A Justiça Militar realizou, nesta terça-feira (1º) a primeira audiência de instrução do Caso Gabriel Marques Cavalheiro, jovem de 18 anos morto após abordagem da Brigada Militar em São Gabriel, ocorrida na madrugada de 13 de agosto. O pai da vítima, Anderson da Silva Cavalheiro, foi a primeira pessoa ouvida no processo, em sessão na sede do Tribunal de Justiça Militar, em Porto Alegre.

A audiência começou por volta do meio-dia, presidida pela juíza Viviane de Freitas Pereira. Estiveram presentes vários familiares do jovem, como a mãe Rosane, sua irmã Soila e demais familiares. Os três réus - o segundo-sargento Arleu Junior Cardoso Jacobsen e os soldados Cleber Ramos de Lima e Raul Veras Pedroso, com suas defesas, também estiveram presentes à audiência.

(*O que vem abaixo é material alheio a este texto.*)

(* ===== verification/NodeTx.v ===== *)
(** * Messages to nodes (src/node.c)

    Writing a message on a node's socket; a node whose socket fails is removed.
    [connection_send] is the AP bridge's. *)

From S2P Require Import Prelude Config Protocols Hdlc Kernel Messages Interfaces NodeCache State.
From S2P Require Import ApMap NodeLink NodeLife Ap Routes Svc SvcFacts.

Section NodeTx.
Context `{Config, KHeap, KSlab, Sockets}.
Variable connection_send : Z → Z → Z → M fw Z.

Definition svc_send_module_removed_by_sock (sock : Z) : M fw () :=
  ret ← zoom L_nodes (node_cache_find_by_sock sock);
  if ret <? 0 then mret ()
  else
    it ← zoom L_nodes (node_cache_at ret);
    _ ← svc_send_module_removed connection_send (ni_inf it);
    mret ().

Definition gb_message_send (sock msg cport : Z) : M fw Z :=
  let early_exit ret := (_ ← svc_send_module_removed_by_sock sock; mret ret) in
  ret ← write_data sock (le_bytes 2 cport) 2;
  if negb (ret =? 2) then early_exit ret
  else
    m ← zoom L_messages (msg_deref msg);
    ret ← write_data sock (to_wire (header m)) (sizeof gb_operation_msg_hdr);
    if negb (ret =? sizeof gb_operation_msg_hdr) then early_exit ret
    else
      m ← zoom L_messages (msg_deref msg);
      ret ← write_data sock (payload m) (gb_message_payload_len m);
      if negb (ret =? gb_message_payload_len m) then early_exit ret
      else mret 0.

Definition node_inf_write (ctrl : intf_ptr) (msg cport_id : Z) : M fw Z :=
  i ← zoom L_interfaces (intf_deref ctrl);
  sock ← ctrl_sock (ctrl_data i);
  ret ← gb_message_send sock msg cport_id;
  _ ← (if ret <? 0 then (_ ← svc_send_module_removed connection_send ctrl; mret ())
       else mret ());
  _ ← zoom L_messages (gb_message_dealloc msg);
  mret ret.
End NodeTx.

(** ** A message is sent whole, or the node is removed *)

Section Facts.
Context `{Config, !ConfigOk _, Crc16, KHeap, !KHeapLaws, KSlab, !KSlabLaws, Sockets, !SocketsLaws}.
Context (cs : Z → Z → Z → M fw Z) `{!ApLink cs}.
Implicit Types s : fw.

(** Either the whole message goes out, or a prefix of it and the node with
    that socket is removed. *)
Lemma gb_message_send_spec sock p b cport s :
  messages_wf (fw_messages s) → msg_store (fw_messages s) !! p = Some b → sendable b →
  ∃ n' bs, sent_on sock bs (fw_net s) n' ∧
    ((bs = message_wire cport b ∧ gb_message_send cs sock p cport s = Done 0 (store L_net n' s)) ∨
     bs `prefix_of` message_wire cport b ∧
     ∃ ret, send_failed sock bs ret (fw_net s) n' ∧ gb_message_send cs sock p cport s
       = (svc_send_module_removed_by_sock cs sock ≫= λ _, mret ret) (store L_net n' s)).
Proof.
  intros Hwf Hp Hb. unfold gb_message_send, message_wire.
  pose proof (msg_deref_ok (fw_messages s) p b Hwf Hp) as Hderef.
  destruct (write_data_spec sock (le_bytes 2 cport) s) as (ret & n1 & bs1 & Hrun1 & Hs1 & Hcase).
  rewrite length_le_bytes in Hrun1, Hcase. change (Z.of_nat 2) with 2 in Hrun1, Hcase.
  step_with Hrun1.
  destruct Hcase as [[-> ->]|[Hfail Hpre]]; cycle 1.
  { pose proof (proj1 Hfail). destruct (Z.eqb_spec ret 2); [lia|]. cbn [negb]. exists n1, bs1.
    split; [done|]. right. split; [by apply prefix_app_r|]. by exists ret. }
  rewrite Z.eqb_refl. cbn [negb].
  step_read L_messages (Hderef : _ (view L_messages (store L_net n1 s)) = _).
  destruct (write_data_spec sock (to_wire (header b)) (store L_net n1 s))
    as (ret & n2 & bs2 & Hrun2 & Hs2 & Hcase).
  rewrite length_to_wire in Hrun2, Hcase. step_with Hrun2.
  pose proof (sent_on_app _ _ _ _ _ _ Hs1 Hs2) as Hs12.
  destruct Hcase as [[-> ->]|[Hfail Hpre]]; cycle 1.
  { pose proof (proj1 Hfail). destruct (Z.eqb_spec ret (sizeof gb_operation_msg_hdr)); [lia|]. cbn [negb].
    exists n2, (le_bytes 2 cport ++ bs2). split; [done|]. right.
    split; [by apply prefix_app, prefix_app_r|]. exists ret. split; [by eapply send_failed_app|done]. }
  rewrite Z.eqb_refl. cbn [negb].
  step_read L_messages (Hderef : _ (view L_messages (store L_net n2 (store L_net n1 s))) = _).
  rewrite (sendable_payload_len b Hb).
  destruct (write_data_spec sock (payload b) (store L_net n2 (store L_net n1 s)))
    as (ret & n3 & bs3 & Hrun3 & Hs3 & Hcase). step_with Hrun3.
  pose proof (sent_on_app _ _ _ _ _ _ Hs12 Hs3) as Hs123.
  exists n3, (le_bytes 2 cport ++ to_wire (header b) ++ bs3). rewrite <-app_assoc in Hs123.
  split; [done|]. destruct Hcase as [[-> ->]|[Hfail Hpre]].
  - left. by rewrite Z.eqb_refl.
  - right. pose proof (proj1 Hfail). destruct (Z.eqb_spec ret (length (payload b))); [lia|]. cbn [negb].
    split; [by apply prefix_app, prefix_app|]. exists ret. split; [|done].
    rewrite app_assoc. by eapply send_failed_app.
Qed.
(* ===== verification/Discovery.v ===== *)
(** * The discovery thread (src/tcp_discovery.c)

    Every [NODE_DISCOVERY_INTERVAL] milliseconds the thread hands the addresses
    of the nodes it knows of to [node_filter]: the configured one, or with mDNS
    those that answer a query. *)

From S2P Require Import Prelude Config Protocols Hdlc Kernel Mdns Messages Interfaces NodeCache.
From S2P Require Import State ApMap NodeLink Ap LocalNode Routes Svc NodeTx Bridge NodeRx.

Definition NODE_DISCOVERY_INTERVAL : Z := 5000.

(** "_greybus._tcp.local", without the zeros at its end *)
Definition query : list Z := chars "_greybus._tcp.local".

Section Discovery.
Context `{Config, Crc16, KHeap, KSlab, Sockets, Stack}.

Definition tcp_discovery_start : M fw () :=
  _ ← (if CONFIG_BEAGLEPLAY_GREYBUS_MDNS_DISCOVERY then
         sock ← zoom L_net (mdns_socket_open_ipv6 mdns_addr);
         modL L_discovery_sock (λ _, sock)
       else mret ());
  modL L_discovery_running (λ _, true).

Definition tcp_discovery_stop : M fw () :=
  _ ← modL L_discovery_running (λ _, false);
  if CONFIG_BEAGLEPLAY_GREYBUS_MDNS_DISCOVERY then
    sock ← getL L_discovery_sock;
    if 0 <=? sock then
      _ ← zoom L_net (mdns_socket_close sock);
      modL L_discovery_sock (λ _, -1)
    else mret ()
  else mret ().

(** One round of [handler] without mDNS, after its sleep; [addr6] is the
    parsed [CONFIG_BEAGLEPLAY_GREYBUS_NODE1]. *)
Definition static_round (addr6 : list Z) : M fw () := node_filter [addr6].

(** One round of [handler] with mDNS, after its sleep; [fuel] is that of
    [mdns_query_recv]. *)
Definition mdns_round (fuel : nat) : M fw () :=
  sock ← getL L_discovery_sock;
  if sock <? 0 then mret ()
  else
    ret ← zoom L_net (mdns_query_send sock query (length query));
    if ret <? 0 then mret ()
    else
      let node_array := replicate (Z.to_nat MAX_GREYBUS_NODES) (stack_bytes 16) in
      '(ret, node_array) ← zoom L_net (mdns_query_recv fuel sock node_array MAX_GREYBUS_NODES
                                         query (length query) 2000);
      if i32 ret <? 0 then mret () else node_filter (take (Z.to_nat ret) node_array).

Definition handler (addr6 : list Z) (fuel : nat) : M fw () :=
  if CONFIG_BEAGLEPLAY_GREYBUS_MDNS_DISCOVERY then mdns_round fuel else static_round addr6.
End Discovery.

(** ** Starting and stopping never fault *)

Section Facts.
Context `{Config, Crc16, KHeap, KSlab, Sockets, Stack}.
Implicit Types s : fw.

Lemma mdns_socket_open_ipv6_runs jaddr n : ∃ sock n', mdns_socket_open_ipv6 jaddr n = Done sock n'.
Proof.
  unfold mdns_socket_open_ipv6, mdns_socket_setup_ipv6, join_multicast_group, mdns_socket_close.
  unfold mbind, M_bind, getS, putS, modS, mret, M_ret. repeat (case_match; simplify_eq/=); eauto.
Qed.

(** The state with discovery's socket and flag set. *)
Definition discovering (running : bool) (sock : Z) (n : net) s : fw :=
  store L_discovery_running running (store L_discovery_sock sock (store L_net n s)).

Lemma tcp_discovery_start_spec s :
  ∃ sock n', tcp_discovery_start s = Done () (discovering true sock n' s).
Proof.
  unfold tcp_discovery_start. destruct CONFIG_BEAGLEPLAY_GREYBUS_MDNS_DISCOVERY.
  - destruct (mdns_socket_open_ipv6_runs mdns_addr (fw_net s)) as (sock & n' & Hopen).
    exists sock, n'. unfold mbind, M_bind. by rewrite (zoom_Done L_net _ s _ _ Hopen).
  - exists (tcp_discovery_sock s), (fw_net s). by destruct s.
Qed.

(** Discovery's socket, if it has one, is closed. *)
Definition discovery_closed s (n' : net) : Prop :=
  n' = if CONFIG_BEAGLEPLAY_GREYBUS_MDNS_DISCOVERY && (0 <=? tcp_discovery_sock s)
       then zsock_close (fw_net s) (tcp_discovery_sock s) else fw_net s.

Lemma tcp_discovery_stop_spec s :
  ∃ sock n', tcp_discovery_stop s = Done () (discovering false sock n' s) ∧
    (CONFIG_BEAGLEPLAY_GREYBUS_MDNS_DISCOVERY = true → sock < 0) ∧ discovery_closed s n'.
Proof.
  unfold tcp_discovery_stop, discovery_closed. destruct CONFIG_BEAGLEPLAY_GREYBUS_MDNS_DISCOVERY.
  - destruct (Z.leb_spec 0 (tcp_discovery_sock s)) as [Hs|Hs].
    + exists (-1), (zsock_close (fw_net s) (tcp_discovery_sock s)). split; [|done].
      unfold mbind, M_bind, getL, zoom, modL. cbn. destruct (Z.leb_spec 0 (tcp_discovery_sock s)); [done|lia].
    + exists (tcp_discovery_sock s), (fw_net s). split; [|done].
      unfold mbind, M_bind, getL, zoom, modL. cbn.
      destruct (Z.leb_spec 0 (tcp_discovery_sock s)); [lia|]. by destruct s.
  - exists (tcp_discovery_sock s), (fw_net s). split; [|done]. by destruct s.
Qed.
End Facts.
(** *** Interfaces of nodes *)

Definition node_create_interface_t (addr : list Z) : thread fw intf_ptr :=
  ctrl_data ← call ctrl_alloc;
  match ctrl_data with
  | None => mret NullIntf
  | Some ctrl_data =>
      inf ← call (zoom L_interfaces (gb_interface_alloc node_inf_write_cb node_create_cb
                                       node_destroy_cb ctrl_data));
      if decide (inf = NullIntf) then (_ ← call ctrl_free; mret NullIntf)
      else
        i ← call (zoom L_interfaces (intf_deref inf));
        ret ← node_cache_add_t (-1) (id i) addr inf;
        if ret <? 0 then (_ ← call ctrl_free; mret NullIntf)
        else mret inf
  end.

(** [ctrl_data->sock] is read again to close it. *)
Definition node_destroy_interface_t (inf : intf_ptr) : thread fw () :=
  if decide (inf = NullIntf) then mret ()
  else
    i ← call (zoom L_interfaces (intf_deref inf));
    sock ← call (ctrl_sock (ctrl_data i));
    _ ← (if 0 <=? sock then (sock ← call (ctrl_sock (ctrl_data i)); call (sock_close sock))
         else mret ());
    _ ← node_cache_remove_by_id_t (id i);
    _ ← call ctrl_free;
    call (zoom L_interfaces (gb_interface_dealloc inf)).

Fixpoint destroy_from_t (n : nat) (i : Z) : thread fw () :=
  pos ← call cache_pos;
  if i <? pos then
    match n with
    | O => call (crash Diverge)
    | S n =>
        it ← call (zoom L_nodes (node_cache_at i));
        _ ← node_destroy_interface_t (ni_inf it);
        destroy_from_t n (i + 1)
    end
  else mret ().

(** The closing assertion *)
Definition assert_unused : M fw () :=
  c ← getL L_controls;
  if k_mem_slab_num_used_get (node_control_data_slab c) =? 0 then mret ()
  else crash AssertFailed.

Definition node_destroy_all_t : thread fw () :=
  _ ← destroy_from_t destroy_rounds 0;
  _ ← call (set_cache_pos 0);
  call assert_unused.
End Nodes.

(** ** Without interruption *)

Section Undisturbed.
Context `{Config, KHeap, KSlab, Sockets}.
(* ===== verification/HdlcThread.v ===== *)
(** * The HDLC receiver in pieces (src/hdlc.c)

    The receiver of [Hdlc] as resumptions: other threads may run between any two
    accesses to the driver, and during the callback for a frame.  Each definition
    ends in [_t] and follows the one of the same name in [Hdlc]. *)

From S2P Require Import Prelude Config Hdlc Resume.

Section Receiver.
Context `{Config, Crc16}.
Context {W : Type} (drv : lens W hdlc_driver).
Variable process_callback_frame_cb_t : list Z → Z → Z → thread W Z.

Definition hdlc_process_complete_frame_t : thread W () :=
  d ← call (getL drv);
  address ← call (array_get (rx_buffer d) 0);
  let len := u32 (rx_buffer_len d - 4) in
  let buffer := drop 2 (rx_buffer d) in
  ret ← process_callback_frame_cb_t buffer len address;
  mret ().

Definition hdlc_process_frame_t : thread W () :=
  d ← call (getL drv);
  _ ← (if (3 <? rx_buffer_len d) && (crc d =? 0xf0b8)
       then
         ctrl ← call (array_get (rx_buffer d) 1);
         if Z.land ctrl 1 =? 0
         then call (modL drv (set_rx_send_seq (Z.land (Z.shiftr ctrl 5) 0x07)))
         else hdlc_process_complete_frame_t
       else mret ());
  _ ← call (modL drv (set_crc 0xffff));
  call (modL drv (set_rx_buffer_len 0)).

Definition hdlc_save_byte_t (byte : Z) : thread W Z :=
  d ← call (getL drv);
  _ ← (if HDLC_MAX_BLOCK_SIZE <=? rx_buffer_len d
       then (_ ← call (modL drv (set_crc 0xffff)); call (modL drv (set_rx_buffer_len 0)))
       else mret ());
  d ← call (getL drv);
  buf ← call (array_set (rx_buffer d) (rx_buffer_len d) byte);
  _ ← call (modL drv (set_rx_buffer buf));
  _ ← call (modL drv (set_rx_buffer_len (u16 (rx_buffer_len d + 1))));
  mret 0.

Definition hdlc_rx_input_byte_t (byte : Z) : thread W () :=
  d ← call (getL drv);
  if byte =? HDLC_FRAME then
    if negb (rx_buffer_len d =? 0) then hdlc_process_frame_t else mret ()
  else if byte =? HDLC_ESC then
    call (modL drv (set_next_escaped true))
  else
    byte ← (if next_escaped d
            then (_ ← call (modL drv (set_next_escaped false)); mret (Z.lxor byte 0x20))
            else mret byte);
    _ ← call (modL drv (λ d, set_crc (crc16_ccitt (crc d) [byte]) d));
    _ ← hdlc_save_byte_t byte;
    mret ().

Fixpoint process_bytes_t (bs : list Z) : thread W () :=
  match bs with
  | [] => mret ()
  | b :: bs => _ ← hdlc_rx_input_byte_t b; process_bytes_t bs
  end.

Definition hdlc_process_buffer_t (buf : list Z) : thread W Z :=
  _ ← process_bytes_t buf;
  mret (length buf : Z).

(** ** Without interruption *)

Context (process_callback_frame_cb : list Z → Z → Z → M W Z).
Context (Hcb : ∀ buffer len address,
  run (process_callback_frame_cb_t buffer len address) ≡ process_callback_frame_cb buffer len address).
Hint Resolve Hcb : run.

Lemma run_deliver : run hdlc_process_complete_frame_t ≡ hdlc_process_complete_frame drv process_callback_frame_cb.
Proof. unfold hdlc_process_complete_frame_t, hdlc_process_complete_frame. solve_run. Qed.
Hint Resolve run_deliver : run.

Lemma run_process_frame : run hdlc_process_frame_t ≡ hdlc_process_frame drv process_callback_frame_cb.
Proof. unfold hdlc_process_frame_t, hdlc_process_frame. solve_run. Qed.
Hint Resolve run_process_frame : run.

Lemma run_save_byte byte : run (hdlc_save_byte_t byte) ≡ hdlc_save_byte drv byte.
Proof. unfold hdlc_save_byte_t, hdlc_save_byte. solve_run. Qed.
Hint Resolve run_save_byte : run.

Lemma run_input_byte byte :
  run (hdlc_rx_input_byte_t byte) ≡ hdlc_rx_input_byte drv process_callback_frame_cb byte.
Proof. unfold hdlc_rx_input_byte_t, hdlc_rx_input_byte. solve_run. Qed.
Hint Resolve run_input_byte : run.

Lemma run_process_bytes bs : run (process_bytes_t bs) ≡ process_bytes drv process_callback_frame_cb bs.
Proof. induction bs as [|b bs IH]; cbn [process_bytes_t process_bytes]; solve_run; apply IH. Qed.
Hint Resolve run_process_bytes : run.

Lemma run_process_buffer bs : run (hdlc_process_buffer_t bs) ≡ hdlc_process_buffer drv process_callback_frame_cb bs.
Proof. unfold hdlc_process_buffer_t, hdlc_process_buffer. solve_run. Qed.
End Receiver.
(* ===== verification/SvcThreads.v ===== *)
(** * The SVC and the local node in pieces (src/svc.c, src/local_node.c, src/apbridge.c)

    Handling a request and sending one, as resumptions: other threads may run
    between the calls of a handler.  An access to the bridge's table is one
    piece; nodes are those of [NodeThreads].  [cst] is the bridge's
    [connection_send_t]. *)

From S2P Require Import Prelude Config Protocols Kernel Messages Interfaces NodeCache State ApMap.
From S2P Require Import NodeLink Ap LocalNode Routes Svc Resume NodeThreads.

(** ** Connections (src/apbridge.c) *)

Section Connections.
Context `{Config, KHeap, KSlab, Sockets}.

Definition connection_create_t (intf1_id intf1_cport intf2_id intf2_cport : Z) : thread fw Z :=
  match connection_ends intf1_id intf1_cport intf2_id intf2_cport with
  | None => mret (- EINVAL)
  | Some (nid, cport, ap_cport) =>
      intf ← gb_interface_find_by_id_t nid;
      if decide (intf = NullIntf) then mret (- EINVAL)
      else
        ret ← call_create_connection_t intf cport;
        if ret <? 0 then mret ret
        else
          ret ← call (node_ap_add ap_cport cport intf);
          if ret <? 0 then mret ret
          else mret 0
  end.

Definition connection_destroy_t (intf1_id intf1_cport intf2_id intf2_cport : Z) : thread fw Z :=
  match connection_ends intf1_id intf1_cport intf2_id intf2_cport with
  | None => mret (- EINVAL)
  | Some (nid, cport, ap_cport) =>
      intf ← gb_interface_find_by_id_t nid;
      _ ← (if decide (intf = NullIntf) then mret () else call (call_destroy_connection intf cport));
      _ ← call (node_ap_remove ap_cport);
      mret 0
  end.

Lemma run_connection_create i1 c1 i2 c2 : run (connection_create_t i1 c1 i2 c2) ≡ connection_create i1 c1 i2 c2.
Proof. unfold connection_create_t, connection_create. solve_run. Qed.

Lemma run_connection_destroy i1 c1 i2 c2 :
  run (connection_destroy_t i1 c1 i2 c2) ≡ connection_destroy i1 c1 i2 c2.
Proof. unfold connection_destroy_t, connection_destroy. solve_run. Qed.
End Connections.

#[export] Hint Resolve run_connection_create run_connection_destroy : run.

(** ** The local node (src/local_node.c) *)

Section LocalNode.
Context `{KHeap, KSlab, Sockets}.
Variable cst : Z → Z → Z → thread fw Z.

Definition response_helper_t (ctrl : intf_ptr) (msg : Z) (pl : list Z)
    (payload_len status cport_id : Z) : thread fw () :=
  m ← call (zoom L_messages (msg_deref msg));
  resp ← call (zoom L_messages (gb_message_response_alloc pl payload_len (hdr_type (header m))
                            (hdr_operation_id (header m)) status));
  if resp =? NULL then mret ()
  else
    ret ← cst LOCAL_NODE_ID cport_id resp;
    (* ret < 0 is only logged *)
    mret ().

Definition control_protocol_cport_shutdown_handler_t (ctrl : intf_ptr) (msg : Z) : thread fw () :=
  response_helper_t ctrl msg [] 0 0 CONTROL_PROTOCOL_CPORT.

Definition control_protocol_version_handler_t (ctrl : intf_ptr) (msg : Z) : thread fw () :=
  let response := {| cvr_major := 0; cvr_minor := 1 |} in
  response_helper_t ctrl msg (to_wire response) (sizeof gb_control_version_response) 0
    CONTROL_PROTOCOL_CPORT.

Definition control_protocol_get_manifest_size_handler_t (ctrl : intf_ptr) (msg : Z) : thread fw () :=
  let response := {| gms_size := u16 (length manifest) |} in
  response_helper_t ctrl msg (to_wire response) (sizeof gb_control_get_manifest_size_response) 0
    CONTROL_PROTOCOL_CPORT.

Definition control_protocol_get_manifest_handler_t (ctrl : intf_ptr) (msg : Z) : thread fw () :=
  response_helper_t ctrl msg manifest (length manifest) 0 CONTROL_PROTOCOL_CPORT.

Definition control_protocol_empty_handler_t (ctrl : intf_ptr) (msg : Z) : thread fw () :=
  response_helper_t ctrl msg [] 0 0 CONTROL_PROTOCOL_CPORT.

Definition control_protocol_handle_t (ctrl : intf_ptr) (msg : Z) : thread fw () :=
  m ← call (zoom L_messages (msg_deref msg));
  let type := gb_message_type m in
  if type =? GB_REQUEST_TYPE_CPORT_SHUTDOWN then
    control_protocol_cport_shutdown_handler_t ctrl msg
  else if type =? GB_CONTROL_TYPE_VERSION then
    control_protocol_version_handler_t ctrl msg
  else if type =? GB_CONTROL_TYPE_GET_MANIFEST_SIZE then
    control_protocol_get_manifest_size_handler_t ctrl msg
  else if type =? GB_CONTROL_TYPE_GET_MANIFEST then
    control_protocol_get_manifest_handler_t ctrl msg
  else if bool_decide (type ∈ [GB_CONTROL_TYPE_CONNECTED; GB_CONTROL_TYPE_DISCONNECTING;
              GB_CONTROL_TYPE_DISCONNECTED; GB_CONTROL_TYPE_TIMESYNC_ENABLE;
              GB_CONTROL_TYPE_TIMESYNC_DISABLE; GB_CONTROL_TYPE_TIMESYNC_AUTHORITATIVE;
              GB_CONTROL_TYPE_INTF_HIBERNATE_ABORT]) then
    control_protocol_empty_handler_t ctrl msg
  else mret ().

Definition intf_write_t (ctrl : intf_ptr) (msg cport_id : Z) : thread fw Z :=
  m ← call (zoom L_messages (msg_deref msg));
  _ ← (if cport_id =? CONTROL_PROTOCOL_CPORT then control_protocol_handle_t ctrl msg else mret ());
  _ ← call (zoom L_messages (gb_message_dealloc msg));
  mret 0.
End LocalNode.

(** ** The SVC (src/svc.c) *)

Section Svc.
Context `{Config, KHeap, KSlab, Sockets}.
Variable cst : Z → Z → Z → thread fw Z.

(** *** Requests *)

Definition control_send_request_t (pl : list Z) (payload_len request_type : Z) : thread fw Z :=
  msg ← call (zoom L_messages (gb_message_request_alloc pl payload_len request_type false));
  if msg =? NULL then mret (- ENOMEM)
  else
    ret ← cst SVC_INF_ID 0 msg;
    if ret <? 0 then mret ret
    else call (zoom L_messages (msg_operation_id msg)).

Definition svc_send_hello_t : thread fw Z :=
  let req := {| hello_endo_id := ENDO_ID; hello_interface_id := AP_INF_ID |} in
  control_send_request_t (to_wire req) (sizeof gb_svc_hello_request) GB_SVC_TYPE_SVC_HELLO.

O Tribunal também fará inquirição de cinco testemunhas de acusação, também de forma presencial, na próxima sexta-feira (4), no Salão do Júri no Foro da Comarca de São Gabriel, a partir das 12h30. A advogada Rejane Igisk Lopes informou que como iniciaram as audiências neste momento, "não há nada a ser repassado à imprensa. Assim, peço que aguardem o andamento do processo para eventuais questionamentos pertinentes que, por ventura, surjam", informou em nota.

RELEMBRE O CASO
Na noite de 12 de agosto, Gabriel Marques Cavalheiro, 18 anos, tinha se perdido da casa de seu tio no Bairro Independência, onde estava residindo para realizar exames de admissão ao Exército na semana seguinte. Próximo da meia-noite, ele chegou na casa de uma vizinha na rua Sete de Setembro, que acionou a Brigada Militar porque segundo ela, ele queria forçar a entrada no local.

Os policiais militares chegaram ao local, algemaram e teriam agredido Gabriel, que foi imobilizado e levado para dentro de uma viatura da BM. Testemunhas afirmaram que ele foi atingido por "pelo menos dois ou três golpes de cassetete" e foi a última vez que ele foi visto com vida. 

O tio dele deu falta no dia seguinte e informou a família, que iniciou as buscas e ao chegar junto à Brigada Militar, a corporação negou inicialmente e depois, corrigiram a informação, onde afirmaram que o jovem foi levado até o Lavapé, a 2 km de onde ele foi abordado, "a pedido dele". 

As buscas foram feitas na região durante cinco dias e concentradas em um açude, até que no final da tarde de 19 de agosto, o corpo foi localizado submerso nas águas. Os três policiais foram imediatamente presos, após comoção popular e continuam detidos no Presídio Militar de Porto Alegre. 

Os três policiais prestaram depoimentos em três ocasiões, sendo duas vezes para a BM e uma para a Polícia Civil. Em todas, eles negaram envolvimento no assassinato de Gabriel. Os laudos apontaram que Gabriel morreu vítima de hemorragia interna, causado por ação de "instrumento contundente" e os policiais foram indiciados no inquérito militar por homicídio qualificado, ocultação de cadáver e falsidade ideológica. Em 1º de setembro, a Polícia Civil indiciou os suspeitos por homicídio doloso triplamente qualificado.